Teacher Bio: Annie Modesitt

When I was a child a friend of our family offered to give me "crochet lessons" on Saturday mornings - as much to give my mother a break from my maddening energy as anything else! I loved those lessons, but I think I was a bit of a disappointment as a student. I never learned to do the intricate and beautiful advanced stitches, but I did master single and double crochet as well as the half stitches that I loved so much for their thickness and texture.

I taught myself to knit when I was 25, immediately before moving to Dallas, TX, where I was being transferred by my Manhattan based employer. Actually, to say I taught myself is slightly misleading. A friend had tried to teach me the knit stitch just before I left town, but I immediately forgot what she taught me and developed my own style of knitting once I arrived in Dallas. My style is rather intuitive, and it is very strongly influenced by my crochet experience. The way I hold my yarn and the way I envision my knitted fabric is very similar to the way I work with my crochet hook.

I worked briefly at Vogue Knitting as a Technical Writer, but it was a bad fit due to the rather unique way I knit. This was the first time I realized that my way of knitting could be percieved by others as “wrong” or “bad”, and it shook me. What I learned at Vogue was immeasurable, and I have great respect for the women I worked with there, but it wasn't the right place for me at that time.
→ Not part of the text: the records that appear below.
Definition poolDo (m : poolMove R) p : option (pool R) :=
  match m with
  | PCall n addr f =>
      match tpCalls p !! n with
      | None => Some (withCalls n (MkPoolCall addr (bfScope f) (bfEpoch f) (bfSegments f) CAsk) p)
      | Some _ => None
      end
  | PDial n =>
      ca ← tpCalls p !! n;
      if decide (caState ca = CAsk ∧ tpClosed p = false ∧ usable (keyOf cfg ca) p = None ∧ tpDialing p !! keyOf cfg ca = None)
      then Some (beginDial (keyOf cfg ca) n p) else None
  | PDialed n remote resp =>
      ca ← tpCalls p !! n;
      if decide (caState ca = CAsk ∧ tpDialing p !! keyOf cfg ca = Some n ∧ tpClosed p = false
                 ∧ answers remote (caAddr ca) (streamRequest (pcSession cfg) (idOf targets (caAddr ca))) resp
                 ∧ upgraded (idOf targets (caAddr ca)) resp = true)
      then Some (withCalls n (setState (COn (length (tpConns p))) ca)
                   (addStream (keyOf cfg ca) (caAddr ca) remote (endDial (keyOf cfg ca) p)))
      else None
  | PCached n =>
      ca ← tpCalls p !! n;
      i ← usable (keyOf cfg ca) p;
      if decide (caState ca = CAsk ∧ tpClosed p = false) then Some (withCalls n (setState (COn i) ca) p) else None
  | PStart n =>
      ca ← tpCalls p !! n;
      match caState ca with
      | COn i =>
          c ← tpConns p !! i;
          l ← laneDo (pcPipeline cfg) mf mb (MSlot n (frameOf ca)) (cnLane c);
          Some (setLane i c l p)
      | _ => None
      end
  | PLane i m =>
      match m with
      | MSlot _ _ => None
      | _ => c ← tpConns p !! i; l ← laneDo (pcPipeline cfg) mf mb m (cnLane c); Some (setLane i c l p)
      end
  | PReturn n =>
      ca ← tpCalls p !! n;
      match caState ca with
      | COn i =>
          c ← tpConns p !! i;
          match lnCalls (cnLane c) !! n with
          | Some (_, PEnd ok) => Some (withCalls n (setState (CEnd ok) ca) p)
          | _ => None
          end
      | _ => None
      end
  end.

(** A move on a lane that starts no call. *)
Lemma laneDo_calls m l l' n :
  match m with MSlot _ _ => False | _ => True end → laneDo (pcPipeline cfg) mf mb m l = Some l' → lnCalls l !! n = None → lnCalls l' !! n = None.
Proof.
  destruct m as [c f|c|c|c|r| |c]; intros Hm E Hn; [done|cbn [laneDo] in E..].
  - destruct (lnCalls l !! c) as [[f []]|] eqn:Hc; try done. destruct (takeGate _ _); [|done]. injection E as <-.
    cbn. rewrite lookup_insert_ne; [done|congruence].
  - destruct (lnCalls l !! c) as [[f []]|] eqn:Hc; try done. destruct (register _ _); [|done]. injection E as <-.
    cbn. rewrite lookup_insert_ne; [done|congruence].
  - destruct (lnCalls l !! c) as [[f []]|] eqn:Hc; try done. injection E as <-. cbn. rewrite lookup_insert_ne; [done|congruence].
  - case_decide; [|done]. destruct (DecodeBatchFrames _ _ _) as [[]|]; [|done]. by injection E as <-.
  - destruct (lnAcks l); [done|]. by injection E as <-.
  - destruct (lnCalls l !! c) as [[f []]|] eqn:Hc; try done. destruct (rsDone _ !! c); [|done]. injection E as <-.
    cbn. rewrite lookup_insert_ne; [done|congruence].
Qed.

Lemma poolDo_step m p p' :
  (∀ n ca, m = PStart n → tpCalls p !! n = Some ca → okFrame (frameOf ca)) → poolDo m p = Some p' →
  poolStep cfg targets mf mb answers fallback p p'.
Proof.
  destruct m as [n addr f|n|n remote resp|n|n|i m|n]; cbn [poolDo]; intros Hok E.
  - destruct (tpCalls p !! n) eqn:Hn; [done|]. injection E as <-. by apply pool_call.
  - destruct (tpCalls p !! n) as [ca|] eqn:Hn; [|done]. cbn [mbind option_bind] in E. case_decide as Hx; [|done].
    destruct Hx as (? & ? & ? & ?). injection E as <-. by apply pool_dial.
  - destruct (tpCalls p !! n) as [ca|] eqn:Hn; [|done]. cbn [mbind option_bind] in E. case_decide as Hx; [|done].
    destruct Hx as (? & ? & ? & ? & ?). injection E as <-. by eapply pool_dialed.
  - destruct (tpCalls p !! n) as [ca|] eqn:Hn; [|done]. cbn [mbind option_bind] in E.
    destruct (usable _ p) as [i|] eqn:Hu; [|done]. cbn in E. case_decide as Hx; [|done]. destruct Hx. injection E as <-. by eapply pool_cached.
  - destruct (tpCalls p !! n) as [ca|] eqn:Hn; [|done]. cbn [mbind option_bind] in E. destruct (caState ca) as [|i|] eqn:Hs; try done.
    destruct (tpConns p !! i) as [c|] eqn:Hi; [|done]. cbn [mbind option_bind] in E.
    destruct (laneDo _ _ _ _ _) as [l|] eqn:El; [|done]. injection E as <-.
    apply (pool_lane _ _ _ _ _ _ _ i c l); [done|eapply laneDo_step; [|exact El]; by apply (Hok n)|].
    intros n' f ph H0 H1. cbn [laneDo] in El. destruct (lnCalls (cnLane c) !! n); [done|]. destruct (takeSlot _ _); [|done].
    injection El as <-. cbn in H1. destruct (decide (n = n')) as [<-|Hne]; [|by rewrite lookup_insert_ne, H0 in H1].
    rewrite lookup_insert_eq in H1. injection H1 as <- _. by exists ca.
  - assert (match m with MSlot _ _ => False | _ => True end) as Hm by (by destruct m).
    assert ((c ← tpConns p !! i; l ← laneDo (pcPipeline cfg) mf mb m (cnLane c); Some (setLane i c l p)) = Some p') as E' by (by destruct m).
    clear E. destruct (tpConns p !! i) as [c|] eqn:Hi; [|done]. cbn [mbind option_bind] in E'.
    destruct (laneDo _ _ _ _ _) as [l|] eqn:El; [|done]. injection E' as <-.
    apply (pool_lane _ _ _ _ _ _ _ i c l); [done|eapply laneDo_step; [|exact El]; by destruct m|].
    intros n f ph H0 H1. by rewrite (laneDo_calls m (cnLane c) l n Hm El H0) in H1.
  - destruct (tpCalls p !! n) as [ca|] eqn:Hn; [|done]. cbn [mbind option_bind] in E. destruct (caState ca) as [|i|] eqn:Hs; try done.
    destruct (tpConns p !! i) as [c|] eqn:Hi; [|done]. cbn [mbind option_bind] in E.
    destruct (lnCalls (cnLane c) !! n) as [[f []]|] eqn:Hl; try done. injection E as <-. by eapply pool_end.
Qed.

Fixpoint poolRun (ms : list (poolMove R)) p : option (pool R) :=
  match ms with
  | [] => Some p
  | m :: ms => p ← poolDo m p; poolRun ms p
  end.

(** Frames that the follower accepts, in every call. *)
Definition okCalls p : Prop := ∀ n ca, tpCalls p !! n = Some ca → okFrame (frameOf ca).

Lemma poolDo_calls m p p' :
  match m with PCall _ _ f => okFrame f | _ => True end → okCalls p → poolDo m p = Some p' → okCalls p'.
Proof.
  intros Hm Hok E n ca.
  assert (∀ k ca', okFrame (frameOf ca') → <[k := ca']> (tpCalls p) !! n = Some ca → okFrame (frameOf ca)) as Hset.
  { intros k ca' Hf. destruct (decide (k = n)) as [->|]; [rewrite lookup_insert_eq; by intros [= <-]|].
    rewrite lookup_insert_ne by done. apply Hok. }
  destruct m as [k addr f|k|k remote resp|k|k|i m|k]; cbn [poolDo] in E.
  - destruct (tpCalls p !! k); [done|]. injection E as <-. apply Hset. by destruct f.
  - destruct (tpCalls p !! k); [|done]. cbn in E. case_decide; [|done]. injection E as <-. apply Hok.
  - destruct (tpCalls p !! k) as [c|] eqn:Hk; [|done]. cbn in E. case_decide; [|done]. injection E as <-. apply Hset, (Hok k c Hk).
  - destruct (tpCalls p !! k) as [c|] eqn:Hk; [|done]. cbn in E. destruct (usable _ p); [|done]. cbn in E. case_decide; [|done].
    injection E as <-. apply Hset, (Hok k c Hk).
  - destruct (tpCalls p !! k) as [c|] eqn:Hk; [|done]. cbn in E. destruct (caState c) as [|i|]; try done.
    destruct (tpConns p !! i); [|done]. cbn in E. destruct (lnCalls _ !! k); [done|]. destruct (takeSlot _ _); [|done]. injection E as <-. apply Hok.
  - assert (tpCalls p' = tpCalls p) as ->; [|apply Hok].
    destruct m; try done; (destruct (tpConns p !! i) as [cn|]; [|done]); cbn [mbind option_bind] in E;
      (destruct (laneDo _ _ _ _ _); [|done]); by injection E as <-.
  - destruct (tpCalls p !! k) as [c|] eqn:Hk; [|done]. cbn in E. destruct (caState c) as [|i|]; try done.
    destruct (tpConns p !! i) as [x|]; [|done]. cbn in E. destruct (lnCalls _ !! k) as [[f []]|]; try done.
    injection E as <-. apply Hset, (Hok k c Hk).
Qed.

Lemma poolRun_reach ms p p' :
  Forall (λ m, match m with PCall _ _ f => okFrame f | _ => True end) ms → okCalls p → poolRun ms p = Some p' →
  rtc (poolStep cfg targets mf mb answers fallback) p p'.
Proof.
  intros Hms. revert p. induction Hms as [|m ms Hm _ IH]; intros p Hok; cbn [poolRun]; [intros [= <-]; apply rtc_refl|].
  destruct (poolDo m p) as [p1|] eqn:E; [|done]. intros Hr. eapply rtc_l; [|apply IH; [by eapply poolDo_calls|exact Hr]].
  eapply poolDo_step; [|exact E]. intros n ca _. apply Hok.
Qed.
End moves.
After I left Vogue Knitting I continued to design for a bit, but felt oddly illegitimate, and therefore not as worthy as other knitters and designers. I stopped knitting entirely for a number of years and attended graduate school to study Set & Costume Design. After working in the Theater & TV for several years, I began to explore knitting again with the advent of a family. It was joyful to pick up the needles, but I still felt the nagging feeling that I was doing it “wrong”.

In Fall 2000 I happened to read an Interweave Knits Magazine with a wonderful article by Priscilla Gibson Roberts where she explained the differences of the three main types of knitting; Western, Eastern & Combination. This was a revelation to me, and - most important - legitimized me in a knitting sense, as I discovered that my style of knitting was what the article called Combination.

I now design for most of the major knitting magazines, and am VERY proud that my first piece in Interweave Knits was a combination Knit & Crochet project (Mother & Daughter Vacation Hats, Spring 2001).

I began working with wire after taking Nancie Wiseman's Wire Knitting class in Summer 2002. I love the sculptural aspect of crochet, and feel it is uniquely suited to working with wire.